Food inflation crippled India’s households in 2010
The price of a basket of staple foods has become crippling in rural and urban India. The government’s response is to favour agri-commodity markets, greater retail investment and more technology inputs. For food grower and consumer alike, the need for genuine farm swaraj has never been greater.
The retail prices of staple foods rose steadily through 2010, far exceeding in real terms what the Government of India and the financial system call “headline inflation”, and exceeding also the rate of the rise in food inflation as calculated for the country. These calculations ignore the effective inflation and its increase as experienced by the rural and urban household, and they ignore also the considerable regional variations in India of a typical monthly food basket.
Moreover, from a household perspective an increase in the prices of food staples is not seen as an annual phenomenon, to be compared with some point 12 months in the past. It is intimately linked to employment (whether informal or seasonal), net income, and the pressures on the food budget from competing demands of medical treatment, education and expenses on fuel and energy.
When real net income remains unchanged for over a year or longer, the household suffers a contraction in the budget available for the food basket, and this contraction – often experienced by rural cultivator families and agricultural labour – is only very inadequately reflected by the national rate of increase in food inflation.
An indicator of the impact on households is provided by the price monitoring cell of the Department Of Consumer Affairs, Ministry Of Consumer Affairs, Food and Public Distribution. This cell records the retail and wholesale prices of essential commodities in 37 cities and towns in India. Data over a 36-month period (2008 January to 2010 December) for the prices of cereals, pulses, sugar, tea, milk and onions reveals the impact of the steady rise in the Indian household’s food basket.

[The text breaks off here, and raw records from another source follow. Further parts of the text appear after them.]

(** [strptime] reads back what [strftime] printed. *)
Lemma strptime_iso (d : ymd) : valid d -> Fidelity.strptime (iso d) = Ok d.
Proof.
  intros [Hy [Hm Hd]]. unfold Fidelity.strptime.
  pose proof (days_in_month_bounds (year d) (month d)) as Hb.
  rewrite split_iso, year_field_zfill, month_field_zfill, day_field_zfill by lia.
  replace (1 <=? year d) with true by (symmetry; apply Z.leb_le; lia).
  replace (day d <=? days_in_month (year d) (month d)) with true
    by (symmetry; apply Z.leb_le; lia).
  now destruct d.
Qed.

Lemma string_app_assoc (a b c : string) : (a ++ b) ++ c = a ++ (b ++ c).
Proof. induction a as [|x a IH]; simpl; [reflexivity|]. now rewrite IH. Qed.

Lemma string_app_nil (a : string) : a ++ "" = a.
Proof. induction a as [|x a IH]; simpl; [reflexivity|]. now rewrite IH. Qed.

(** Zero-padded numbers of one width compare as the numbers do. *)
Lemma compare_zfill (w : nat) : forall (x y : Z) (s t : string),
  0 <= x < 10 ^ Z.of_nat w -> 0 <= y < 10 ^ Z.of_nat w ->
  String.compare (zfill w x ++ s) (zfill w y ++ t) =
  match x ?= y with
  | Eq => String.compare s t
  | c => c
  end.
Proof.
  induction w as [|w IH]; intros x y s t Hx Hy.
  - simpl in *. replace x with 0 by lia. replace y with 0 by lia. reflexivity.
  - rewrite Nat2Z.inj_succ, Z.pow_succ_r in Hx, Hy by lia.
    cbn [zfill]. rewrite !string_app_assoc.
    rewrite IH by (split; [apply Z.div_pos; lia|apply Z.div_lt_upper_bound; lia]).
    cbn [append String.compare]. rewrite digit_compare.
    destruct (Z.compare_spec (x / 10) (y / 10));
      destruct (Z.compare_spec (x mod 10) (y mod 10));
      destruct (Z.compare_spec x y); try reflexivity; exfalso;
      Z.to_euclidean_division_equations; lia.
Qed.

Lemma iso_compare (a b : ymd) :
  valid a -> valid b ->
  String.compare (iso a) (iso b) = (ord a ?= ord b).
Proof.
  intros [Hya [Hma Hda]] [Hyb [Hmb Hdb]].
  pose proof (days_in_month_bounds (year a) (month a)).
  pose proof (days_in_month_bounds (year b) (month b)).
  unfold iso, ord.
  rewrite compare_zfill by (simpl; lia).
  change (String.compare ("-" ++ zfill 2 (month a) ++ "-" ++ zfill 2 (day a))
            ("-" ++ zfill 2 (month b) ++ "-" ++ zfill 2 (day b)))
    with (String.compare (zfill 2 (month a) ++ "-" ++ zfill 2 (day a))
            (zfill 2 (month b) ++ "-" ++ zfill 2 (day b))).
  rewrite compare_zfill by (simpl; lia).
  change (String.compare ("-" ++ zfill 2 (day a)) ("-" ++ zfill 2 (day b)))
    with (String.compare (zfill 2 (day a)) (zfill 2 (day b))).
  rewrite <- (string_app_nil (zfill 2 (day a))), <- (string_app_nil (zfill 2 (day b))).
  rewrite compare_zfill by (simpl; lia). simpl String.compare.
  destruct (Z.compare_spec (year a) (year b));
    destruct (Z.compare_spec (month a) (month b));
    destruct (Z.compare_spec (day a) (day b));
    symmetry; first [apply Z.compare_eq_iff | apply Z.compare_lt_iff
                    | apply Z.compare_gt_iff]; lia.
Qed.

Lemma iso_leb (a b : ymd) :
  valid a -> valid b -> String.leb (iso a) (iso b) = (ord a <=? ord b).
Proof.
  intros Ha Hb. unfold String.leb, Z.leb. now rewrite iso_compare.
Qed.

In 33 cities and towns for which there are regular price entries, the price per kilo of the “fair average” quality of rice has risen by an average of 42% over the calendar period 2008 January to 2010 December. In 12 of these urban centres the increase has been over 50% (Vijayawada, Thiruvananthapuram, Hyderabad, Bengaluru, Patna, Cuttack, Bhubaneshwar, Indore, Bhopal, Shimla, Karnal and Hisar).
The average price rise over the same period for a kilo of tur dal, for 32 cities for which there is regular price data, is 46%. In 11 of these urban centres the increase in the price of tur dal has been over 50% (Puducherry, Bengaluru, Patna, Agartala, Nagpur, Mumbai, Indore, Ahmedabad, Shimla, Jammu and New Delhi). Where wheat is concerned, from among the 27 cities and towns for which there are regular price entries over three years, in 10 the per kilo price rise is 30% and more.

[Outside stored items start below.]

(** A text message that replies to another one. *)
Lemma sendMessage_body_witness :
  exists body,
    (forall fetch,
       sendMessage test_client fetch "551" "text"
         [("text"%string, JObj [("body"%string, JStr "hi")])]
         (Some (mkSendMessageOptions (Some "wamid.1"%string) None))
       = request test_client fetch (phoneNumberId test_client +:+ "/messages")
           (json_body (JObj body)))
    /\ lookup_prop "to" body = JStr "551"
    /\ lookup_prop "type" body = JStr "text"
    /\ lookup_prop "text" body = JObj [("body"%string, JStr "hi")]
    /\ lookup_prop "context" body
       = JObj [("message_id"%string, JStr "wamid.1")].
Proof.
  destruct (sendMessage_body test_client "551" "text"
              [("text"%string, JObj [("body"%string, JStr "hi")])]
              (Some (mkSendMessageOptions (Some "wamid.1"%string) None)))
    as (body & Hsend & _ & _ & Hto & Hty & Hcontent & Hreply & _).
  exists body. split; [exact Hsend|].
  split; [apply Hto; reflexivity|].
  split; [apply Hty; reflexivity|].
  split.
  - apply (Hcontent "text"%string); [reflexivity|]. left. discriminate.
  - apply (Hreply "wamid.1"%string); [reflexivity|discriminate].
Defined.

(** X20: [sendTemplate] posts to [{phoneNumberId}/messages] a body with
    [messaging_product: "whatsapp"], the recipient, the type "template",
    no [context], and a [template] object holding the name, the language
    code and, exactly when components are given (an empty list included),
    the components as they are. *)
Theorem sendTemplate_body (self : WhatsApp) (to name languageCode : string)
    (components : option (list JSValue)) :
  exists body template,
    (forall fetch,
       sendTemplate self fetch to name languageCode components
       = request self fetch (phoneNumberId self +:+ "/messages")
           (json_body (JObj body)))
    /\ lookup_prop "messaging_product" body = JStr "whatsapp"
    /\ lookup_prop "recipient_type" body = JStr "individual"
    /\ lookup_prop "to" body = JStr to
    /\ lookup_prop "type" body = JStr "template"
    /\ lookup_prop "context" body = JUndefined
    /\ lookup_prop "template" body = JObj template
    /\ lookup_prop "name" template = JStr name
    /\ prop (lookup_prop "language" template) "code" = JStr languageCode
    /\ lookup_prop "components" template
       = from_option JArr JUndefined components
    /\ (forall k, has_key k body = true ->
          In k ["messaging_product"; "recipient_type"; "to"; "type";
                "template"]%string).
Proof.
  unfold sendTemplate, sendMessage. cbn [mbind option_bind].
  set (template :=
         match components with
         | Some cs =>
             set_prop "components" (JArr cs)
               [("name", JStr name);
                ("language", JObj [("code", JStr languageCode)])]%string
         | None =>
             [("name", JStr name);
              ("language", JObj [("code", JStr languageCode)])]%string
         end).
  eexists _, template. split; [intros fetch; reflexivity|].
  cbn [spread foldl set_prop fst snd lookup_prop String.eqb Ascii.eqb Bool.eqb].
  repeat (split; [reflexivity|]).
  split; [subst template; now destruct components|].
  split; [subst template; now destruct components|].
  split; [subst template; now destruct components|].
  intros k. unfold has_key. cbn [existsb fst].
  rewrite !orb_true_iff, !String.eqb_eq. cbn [In].
  intuition (auto; discriminate).
Qed.

(** *** Methods that need the account identifier *)

Lemma no_wabaId_true (self : WhatsApp) :
  no_wabaId self = true <-> wabaId self = None \/ wabaId self = Some ""%string.
Proof.
  unfold no_wabaId. destruct (wabaId self) as [w|].
  - rewrite String.eqb_eq. split.
    + intros ->. now right.
    + intros [|[= ->]]; [discriminate|reflexivity].
  - split; auto.
Qed.

(** X5: the methods that work on the business account throw their
    "wabaId is required" error, and make no request at all, when the
    client has no account identifier or an empty one; with a non-empty
    identifier [w] each one is the request to its resource under [w]. *)
Theorem wabaId_required (self : WhatsApp) :
  (wabaId self = None \/ wabaId self = Some ""%string ->
   forall (fetch : Fetch) template name categories,
     createTemplate self fetch template
     = Throw (PlainError "wabaId is required for template management")
     /\ getHealthStatus self fetch
        = Throw (PlainError "wabaId is required for health status")
     /\ listPhoneNumbers self fetch
        = Throw (PlainError "wabaId is required for listing phone numbers")
     /\ createFlow self fetch name categories
        = Throw (PlainError "wabaId is required for flow management")
     /\ listFlows self fetch
        = Throw (PlainError "wabaId is required for flow management"))
  /\
  (forall w, wabaId self = Some w -> w <> ""%string ->
   forall (fetch : Fetch) template name categories,
     createTemplate self fetch template
     = request self fetch (w +:+ "/message_templates") (json_body template)
     /\ getHealthStatus self fetch
        = request self fetch (w +:+ "?fields=health_status") GET
     /\ listPhoneNumbers self fetch
        = request self fetch (w +:+ "/phone_numbers") GET
     /\ createFlow self fetch name categories
        = request self fetch (w +:+ "/flows")
            (json_body (JObj [("name", JStr name);
                              ("categories", JArr (map JStr categories))]%string))
     /\ listFlows self fetch = request self fetch (w +:+ "/flows") GET).
Proof.
  split.
  - intros Hno fetch template name categories.
    apply no_wabaId_true in Hno.
    unfold createTemplate, getHealthStatus, listPhoneNumbers, createFlow,
      listFlows. rewrite Hno. auto.
  - intros w Hw Hne fetch template name categories.
    assert (Hno : no_wabaId self = false).
    { unfold no_wabaId. rewrite Hw. now apply String.eqb_neq. }
    unfold createTemplate, getHealthStatus, listPhoneNumbers, createFlow,
      listFlows. rewrite Hno, Hw. auto.
Qed.

Lemma wabaId_required_witness :
  getHealthStatus test_client (answering (mkResponse 200 None None))
  = Throw (PlainError "wabaId is required for health status")
  /\ listFlows (mkWhatsApp "1" "t" "v25.0" (Some "77"%string))
       (answering (mkResponse 200 None None))
     = request (mkWhatsApp "1" "t" "v25.0" (Some "77"%string))
         (answering (mkResponse 200 None None)) "77/flows" GET.
Proof.
  split.
  - apply (proj1 (wabaId_required test_client) (or_introl eq_refl)
             (answering (mkResponse 200 None None)) JNull ""%string []).
  - apply (proj2 (wabaId_required (mkWhatsApp "1" "t" "v25.0" (Some "77"%string)))
             "77"%string eq_refl ltac:(discriminate)
             (answering (mkResponse 200 None None)) JNull ""%string []).
Defined.

(** *** Reading the first entry of [data] *)

Lemma first_of_data_truthy (res : Payload) (v : JSValue) :
  first_of_data res = Ok v -> truthy v = true.
Proof.
  unfold first_of_data.
  destruct (match res with
            | Decoded v0 => get v0 "data"
            | RawResponse _ => Ok JUndefined
            end) as [data|e]; cbn [bind]; [|discriminate].
  intros [= <-]. unfold or_else.
  destruct (truthy (if nullish data then JUndefined else index0 data)) eqn:T;
    [exact T|reflexivity].
Qed.

(** X6: [getBusinessProfile] and [getCommerceSettings] never return a
    falsy value.  On a JSON answer in [200,300) whose [data] is a list
    with a truthy first entry they return that entry; when [data] is
    missing or empty they return the empty object; when the answer is not
    JSON they return the empty object; and when the JSON body is [null]
    they throw a [TypeError]. *)
Theorem first_entry_or_empty (self : WhatsApp) (fields : option (list string)) :
  (forall fetch v,
     getBusinessProfile self fetch fields = Ok v
     \/ getCommerceSettings self fetch = Ok v ->
     truthy v = true)
  /\
  (forall r : Response,
     200 <= status r < 300 ->
     let profile := getBusinessProfile self (answering r) fields in
     let commerce := getCommerceSettings self (answering r) in
     (includes "application/json" (str_or (content_type r) "") = false ->
      profile = Ok (JObj []) /\ commerce = Ok (JObj []))
     /\
     (includes "application/json" (str_or (content_type r) "") = true ->
      (forall props first rest,
         json r = Some (JObj props) ->
         lookup_prop "data" props = JArr (first :: rest) ->
         truthy first = true ->
         profile = Ok first /\ commerce = Ok first)
      /\ (forall props,
            json r = Some (JObj props) ->
            lookup_prop "data" props = JArr []
            \/ lookup_prop "data" props = JUndefined ->
            profile = Ok (JObj []) /\ commerce = Ok (JObj []))
      /\ (json r = Some JNull ->
          profile = Throw TypeError /\ commerce = Throw TypeError))).
Proof.
  split.
  - intros fetch v [H|H];
      [unfold getBusinessProfile in H|unfold getCommerceSettings in H];
      match type of H with
      | bind ?req _ = _ => destruct req as [res|e]; cbn [bind] in H;
                           [|discriminate]
      end; eapply first_of_data_truthy; exact H.
  - intros r Hst profile commerce. subst profile commerce.
    apply RequestFacts.ok_status in Hst.
    unfold getBusinessProfile, getCommerceSettings, request, answering.
    cbn [bind]. rewrite Hst. cbn [negb].
    split.
    + intros ->. split; reflexivity.
    + intros ->. split; [|split].
      * intros props first rest -> Hdata Hfirst. cbn [bind].
        unfold first_of_data. cbn [get nullish prop bind]. rewrite Hdata.
        cbn [nullish index0]. unfold or_else. rewrite Hfirst. auto.
      * intros props -> Hdata. cbn [bind].
        unfold first_of_data. cbn [get nullish prop bind].
        destruct Hdata as [-> | ->]; auto.
      * intros ->. split; reflexivity.
Qed.

Lemma first_entry_or_empty_witness :
  getBusinessProfile test_client
    (answering
       (mkResponse 200 (Some "application/json"%string)
          (Some (JObj [("data"%string,
                        JArr [JObj [("about"%string, JStr "Hi")]])]))))
    None
  = Ok (JObj [("about"%string, JStr "Hi")])
  /\ getCommerceSettings test_client
       (answering (mkResponse 200 (Some "application/json"%string)
                     (Some (JObj []))))
     = Ok (JObj [])
  /\ getBusinessProfile test_client
       (answering (mkResponse 200 (Some "application/json"%string) (Some JNull)))
       (Some ["about"%string])
     = Throw TypeError.
Proof.
  split; [|split].
  - pose proof (proj2 (first_entry_or_empty test_client None)
                  (mkResponse 200 (Some "application/json"%string)
                     (Some (JObj [("data"%string,
                                   JArr [JObj [("about"%string, JStr "Hi")]])])))
                  ltac:(simpl; lia)) as [_ H].
    destruct (H eq_refl) as [H1 _].
    exact (proj1 (H1 _ _ [] eq_refl eq_refl eq_refl)).
  - pose proof (proj2 (first_entry_or_empty test_client None)
                  (mkResponse 200 (Some "application/json"%string)
                     (Some (JObj [])))
                  ltac:(simpl; lia)) as [_ H].
    destruct (H eq_refl) as (_ & H2 & _).
    exact (proj2 (H2 [] eq_refl (or_intror eq_refl))).
  - pose proof (proj2 (first_entry_or_empty test_client (Some ["about"%string]))
                  (mkResponse 200 (Some "application/json"%string) (Some JNull))
                  ltac:(simpl; lia)) as [_ H].
    destruct (H eq_refl) as (_ & _ & H3).
    exact (proj1 (H3 eq_refl)).
Defined.

(** *** Media download *)

Section DownloadFacts.

Variable arrayBuffer : Response -> result (list Byte.byte).

(** X7: [downloadMedia] asks for the URL it is given, as it is.  On a
    response outside [200,300) it throws a [WhatsAppError] whose code and
    HTTP status are both the status of the response, with the title "Media
    download error" and no details: the body of the response is not read,
    so two failures with the same status give the same error.  On a
    response in [200,300) it returns the bytes of the body, whatever the
    content type. *)
Theorem downloadMedia_outcome (self : WhatsApp) (url : string) (r : Response) :
  (~ 200 <= status r < 300 ->
   downloadMedia arrayBuffer self (answering r) url
   = Throw (ApiError
              (mkWhatsAppError
                 ("Media download failed: " +:+ string_of_Z (status r))
                 (JNum (status r)) "Media download error" (status r) None))
   /\ forall r', status r' = status r ->
        downloadMedia arrayBuffer self (answering r') url
        = downloadMedia arrayBuffer self (answering r) url)
  /\
  (200 <= status r < 300 ->
   downloadMedia arrayBuffer self (answering r) url = arrayBuffer r)
  /\
  (forall fetch : Fetch,
     downloadMedia arrayBuffer self fetch url
     = downloadMedia arrayBuffer self
         (fun _ _ =>
            fetch url
              (mkRequestInit "GET"
                 {[ "Authorization"%string := "Bearer " +:+ accessToken self ]}
                 None))
         url).
Proof.
  unfold downloadMedia, answering. cbn [bind].
  split; [|split].
  - intros Hst. rewrite <- RequestFacts.ok_status in Hst.
    apply not_true_is_false in Hst. rewrite Hst. cbn [negb].
    split; [reflexivity|].
    intros r' Hr'. unfold ok in *. rewrite Hr', Hst. reflexivity.
  - intros Hst. apply RequestFacts.ok_status in Hst. now rewrite Hst.
  - reflexivity.
Qed.

End DownloadFacts.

If in search of a comforting cup of tea over which to rue the effect of the steady price rise, this too will cost a great deal more than it did three years ago. For 25 urban centres with regular price data, the average increase over the same period of 100 grams of loose tea leaf is 38% and in 11 of these cities and towns the increase is between 40% and 100%.
The sugar with which to sweeten that cup of tea has become prohibitively expensive over the January 2008 to December 2010 period. For the 32 cities and towns for which there is regular price data, the average price increase for a kilo of sugar is 102%, the range of increase being between 76% and 125%.
This increase for sugar – relatively homogenous for the price reporting centres – exhibits the countrywide nature of the price rise of the commodity. Nor is there a household economy case for substituting sugar for gur, or jaggery. For the 17 towns and cities reporting data for gur prices over the same 36-month period, the increase in price over the period has been an average 118% with 11 of these centres recording an increase of over 100%.
Adding a third element of higher cost to the humble cup of tea is the price of milk. For the 25 towns and cities which recorded increases in the per litre price of milk over the 36-month period (one city recorded a drop) the average rise is 37%. In seven cities a litre of milk costs at least 50% more in December 2010 than what it did in January 2008 – Ahmedabad, Bhopal, Indore, Jaipur, Jodhpur, Patna and Hyderabad.
In conspicuous contrast are the rates of increase in price of cooking media – groundnut oil, mustard oil and vanaspati. Over the January 2008 to December 2010 period the 37 urban centres recorded average price increases of 10%, 9% and 10% respectively for groundnut oil, mustard oil and vanaspati.
Finally, the volatile allium cepa, or common red onion. In 29 cities and towns reporting regularly the per kilo prices of onion, the increase in price of the vegetable has been astonishingly steep. The average increase for 29 cities is 197.5% and in 14 the increase has been 200% and above – New Delhi, Shimla, Ahmedabad, Indore, Mumbai, Rajkot, Agartala, Aizawl, Bhubaneshwar, Cuttack, Kolkata, Chennai, Hyderabad and Vijaywada. In pale comparison is the otherwise worrying average increase of 39.5% for a kilo of potatoes – this is the 36-month average increase recorded by 27 urban centres.